The sleeve SL is used because the crankshaft connecting portion 8a cannot be directly pressed into the eccentric 5b in a state in which the piston 7 and the connecting rod 8 are connected. That is, once the inner diameter of the crankshaft connecting portion 8a is formed to be larger than the outer diameter of the eccentric pin 5b, the crankshaft connecting portion 8a is hung on the connecting rod 8 in the state of the sleeve SL. Is pressed in between them to complete the coupling of the connecting rod 8 and the crankshaft (5).

An oil guide groove 20 is formed on the inner diameter surface of the sleeve SL to guide the oil L up and down long. The oil guide groove 20 receives a portion of the oil L transmitted through the oil channel 5a of the eccentric pin 5b to the friction portion between the sleeve SL and the eccentric pin 5b. To pass. Of course, the oil (L) guided by the oil guide groove 20 is also delivered to the oil storage groove (5s) formed on one side of the outer surface of the eccentric pin (5b).

On the other hand, although not shown in the drawings, the plurality of oil guide grooves 20 may be formed, and may be formed up and down on the outer surface of the eccentric pin (5b). In addition, the oil storage groove 5s may also be formed on the inner surface of the sleeve SL.

Hereinafter, the oil is delivered to the site where the crankshaft 5 and the connecting rod 8 are connected by the embodiment of the present invention as described above.

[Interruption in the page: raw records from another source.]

(** * preprocess.py: tokenizer, document builder and filter pipeline

    A shallow embedding of [src/preprocess.py].  A Python [str] is a list of
    Unicode code points; the compiled regular expression [Token.PATTERN] is
    kept as a syntax tree and run by a backtracking matcher that follows the
    order in which Python's [re] explores alternatives and repetitions. *)

From Stdlib Require Import String Ascii List NArith Arith Bool Lia.
Import ListNotations.

Set Implicit Arguments.

(** ** Python strings *)

Definition char := N.
Definition str := list char.

(** The code points of an ASCII literal. *)
Fixpoint py (s : string) : str :=
  match s with
  | EmptyString => []
  | String a s' => N_of_ascii a :: py s'
  end.

Definition chr (a : ascii) : char := N_of_ascii a.

Definition LF : char := 10%N.
Definition CR : char := 13%N.
Definition DQUOTE : char := 34%N.

Fixpoint str_eqb (a b : str) : bool :=
  match a, b with
  | [], [] => true
  | x :: a', y :: b' => N.eqb x y && str_eqb a' b'
  | _, _ => false
  end.

(** [a.startswith(b)] and the substring test [b in a] on strings. *)
Fixpoint startswith (a b : str) : bool :=
  match b, a with
  | [], _ => true
  | y :: b', x :: a' => N.eqb x y && startswith a' b'
  | _ :: _, [] => false
  end.

Fixpoint str_contains (a b : str) : bool :=
  startswith a b ||
  match a with
  | [] => false
  | _ :: a' => str_contains a' b
  end.

(** [str.lower] and [str.upper] on the ASCII range.  The code calls them on
    the text of a token for which [isword] holds, which consists of ASCII
    letters and hyphens; the case tables of the other code points are not
    modelled and such code points are left as they are. *)
Definition lower_char (c : char) : char :=
  if (65 <=? c)%N && (c <=? 90)%N then (c + 32)%N else c.

Definition upper_char (c : char) : char :=
  if (97 <=? c)%N && (c <=? 122)%N then (c - 32)%N else c.

Definition str_lower (s : str) : str := map lower_char s.
Definition str_upper (s : str) : str := map upper_char s.

(** [sep.join(parts)]. *)
Fixpoint join (sep : str) (parts : list str) : str :=
  match parts with
  | [] => []
  | [p] => p
  | p :: ps => p ++ sep ++ join sep ps
  end.

(** ** Regular expressions *)

Module Re.

(** Members of a bracketed set; [Space] is the category escape [\s] of a
    [str] pattern, the Unicode white space of [str.isspace]. *)
Inductive item : Type :=
| Lit (c : char)
| Range (lo hi : char)
| Space.

Definition isspace (c : char) : bool :=
  (((9 <=? c) && (c <=? 13)) || ((28 <=? c) && (c <=? 32)) ||
   (c =? 133) || (c =? 160) || (c =? 5760) ||
   ((8192 <=? c) && (c <=? 8202)) || (c =? 8232) || (c =? 8233) ||
   (c =? 8239) || (c =? 8287) || (c =? 12288))%N.

Definition item_mem (c : char) (i : item) : bool :=
  match i with
  | Lit d => (c =? d)%N
  | Range lo hi => ((lo <=? c) && (c <=? hi))%N
  | Space => isspace c
  end.

Definition in_set (cs : list item) (c : char) : bool := existsb (item_mem c) cs.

First, when the compressor is driven, the rotational motion of the crankshaft 5 is converted into a linear reciprocating motion of the piston 7 to compress the refrigerant. And, by the rotation of the crank shaft 5, the oil (L) in the lower portion of the sealed container (1) is raised through the oil passage (5a). Some of the oil L delivered through the oil passage 5a is transferred to the friction portion between the crankshaft 5 and the bearing 15. Then, the oil L is continuously raised along the oil passage 5a and transferred to the oil passage 5a inside the eccentric pin 5b, which is scattered from the upper end of the eccentric pin 5b, and is transferred to the friction part and the heat generating part. Lubricate and dissipate.

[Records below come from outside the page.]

(** X15.  [fill_vector(n, arg, result)] sets the first [n] elements of
    [result] to [arg] and leaves the others as they were. *)
Theorem fill_vector_correct (fuel : nat) (n : Z) (arg : Result)
    (result : list Result) :
  0 ≤ n < size_modulus →
  n ≤ Z.of_nat (length result) →
  (Z.to_nat (n / 8) ≤ fuel)%nat →
  fill_vector fuel n arg result =
    Some (replicate (Z.to_nat n) arg ++ drop (Z.to_nat n) result).
Proof.
  intros Hn Hres Hfuel. unfold fill_vector.
  change TILEDARRAY_LOOP_UNWIND with 8. cbn zeta.
  assert (n ≤ Z.of_nat (length (replicate (Z.to_nat n) ()))) as Hxs
    by (rewrite length_replicate; lia).
  match goal with |- context [blocked_for _ _ _ _ ?b _] =>
    destruct (elementwise_kernel (λ (_ : Result) (_ : unit), arg)
                (replicate (Z.to_nat n) ()) b result fuel n Hn Hres Hxs Hfuel)
      as (r1 & -> & Htail)
  end.
  - intros j r Hj Hr. cbn beta.
    rewrite (block_for_each_spec _
               (slice (replicate (Z.to_nat n) ()) (8 * j) 8));
      [|lia|lia|apply length_slice; rewrite length_replicate; lia|].
    2:{ intros k Hk. rewrite lookup_slice by done.
        by rewrite lookup_replicate_2 by lia. }
    by replace (Z.to_nat (8 * Z.of_nat j)) with (8 * j)%nat by lia.
  - cbn [mbind option_bind]. rewrite Htail.
    + rewrite zip_with_const by (rewrite !length_take, length_replicate; lia).
      by rewrite length_take, length_replicate, Nat.min_id.
    + intros k Hk. pose proof (Z.div_pos n 8).
      pose proof (Z.mod_eq n 8). rewrite lookup_replicate_2 by lia. done.
Qed.

(** X16.  [reduce_vector_op(n, left, right, result, op)] folds the pairs
    [(left[i], right[i])], [i < n], into [result] from the lowest index to
    the highest, one application of [op] per index: the order of the
    applications does not depend on the blocking, so [op] need not be
    associative or commutative. *)
Theorem reduce_vector_op_correct (op : Result → Left → Right → Result)
    (fuel : nat) (n : Z) (left : list Left) (right : list Right)
    (result : Result) :
  0 ≤ n < size_modulus →
  n ≤ Z.of_nat (length left) → n ≤ Z.of_nat (length right) →
  (Z.to_nat (n / 8) ≤ fuel)%nat →
  reduce_vector_op op fuel n left right result =
    Some (foldl (λ r lr, op r lr.1 lr.2) result
                (take (Z.to_nat n) (zip left right))).
Proof.
  intros Hn Hleft Hright Hfuel. unfold reduce_vector_op. cbn zeta.
  assert (n ≤ Z.of_nat (length (zip left right))) as Hxs
    by (rewrite length_zip_with; lia).
  match goal with |- context [blocked_for _ _ _ _ ?b _] =>
    destruct (reduce_kernel (λ r (lr : Left * Right), op r lr.1 lr.2)
                (zip left right) b result fuel n Hn Hxs Hfuel)
      as (r1 & -> & Htail)
  end.
  - intros j r Hj. cbn beta.
    assert (length (slice left (8 * j) 8) = 8%nat) by (apply length_slice; lia).
    assert (length (slice right (8 * j) 8) = 8%nat) by (apply length_slice; lia).
    rewrite (block_load_spec left) by lia. cbn [mbind option_bind].
    rewrite (block_load_spec right) by lia. cbn [mbind option_bind].
    replace (Z.to_nat (8 * Z.of_nat j)) with (8 * j)%nat by lia.
    rewrite slice_zip.
    apply reduce_block_spec; [rewrite length_zip_with; lia|].
    intros. apply read2_local.
  - cbn [mbind option_bind]. apply Htail.
    intros k Hk. apply read2_tail. pose proof (Z.div_pos n 8). lia.
Qed.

On the other hand, some of the oil (L) delivered to the upper end of the oil channel (5a) of the eccentric pin (5b) is delivered to the oil guide groove (20).

As described above, the oil L delivered to the oil guide groove 20 is lowered along the oil guide groove 20 and transferred to the friction part between the eccentric pin 5b and the sleeve SL to perform a lubricating action. Therefore, lubrication of the friction part between the eccentric pin 5b and the sleeve SL is more appropriately performed, thereby reducing the frictional resistance.

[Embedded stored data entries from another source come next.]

(** * SubSentry detection engine: a shallow embedding and its properties

    The development follows the layout of [src/subsentry]:

    - [Stats]      core/stats.py      (median, mad, robust_z)
    - [Normalize]  core/normalize.py  (clean_merchant, canonical_hint)
    - [Recurring]  core/recurring.py  (detect_recurring)
    - [Anomalies]  core/anomalies.py  (the three batch detectors)
    - [Repo]       db/models.py and db/repo.py (tables and accessors)
    - [Engine]     core/engine.py     (resolve_merchants, recompute)

    Numbers.  Python [float] values are modelled twice.  The series
    detector, the batch detectors and the engine are followed over exact
    rationals [Q] (equality is [Qeq], written [==]), where rounding,
    infinities and NaN do not occur.  core/stats.py and the scoring of
    core/anomalies.py are followed again over the IEEE 754 binary64
    numbers of [PrimFloat] ([Stats64], [Anomalies64]), with their
    rounding, infinities and NaN.  Python [int] values are [Z] or [nat].

    Time.  A naive [datetime] is its number of microseconds on the
    proleptic Gregorian time line, counted from [datetime.min], a [Z]; a
    [timedelta] is a difference of two of them.  [Recurring] and [Engine]
    add days without a bound; [Datetime] has the range from
    [datetime.min] to [datetime.max], and [Checked] the detector and the
    recompute with the [OverflowError] of an addition that leaves it.

    Text.  A Python [str] is the list of its characters, read as 7-bit
    ASCII; [chars] turns a literal into such a list.

    Libraries.  [rapidfuzz.fuzz.ratio] and the AES-GCM decryption are
    parameters of the engine ([Repo.Externals]); [Rapidfuzz] gives the
    ratio as the library documents it, for use on sample ledgers. *)

From Stdlib Require Import Ascii String.
From Stdlib Require Import List Bool Arith ZArith QArith Qabs Qminmax Lia Lqa.
From Stdlib Require Import Permutation Sorted.
From Stdlib Require Floats.
Import ListNotations.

The oil supply structure of the movement converting part of the electric compressor according to the present invention as described in detail above, the inner surface of the sleeve to the oil guide groove for lubricating the connecting rod and the crankshaft connecting part for converting the rotational movement of the crankshaft into the linear reciprocating motion of the piston. In addition, since the lubrication between the sleeve and the eccentric pin is smoothly formed on the outer surface of the eccentric pin, the frictional resistance is reduced, thereby improving the efficiency of the compressor.

Claims (3)

A motion conversion member for converting the rotational motion of the crankshaft into a linear motion of the piston, Movement supply unit oil supply structure of the electric compressor, characterized in that it comprises an oil guide portion for guiding oil to the friction portion between the crankshaft connection portion and the crankshaft of the motion conversion member. The oil supply structure of claim 1, wherein the oil guide portion is an oil guide groove formed vertically on an inner surface of the sleeve pressed into the crankshaft connecting portion. The oil supply structure of claim 1, wherein the oil guide portion is an oil guide groove formed vertically on an outer surface of an eccentric pin of the crankshaft connected to the crankshaft connecting portion.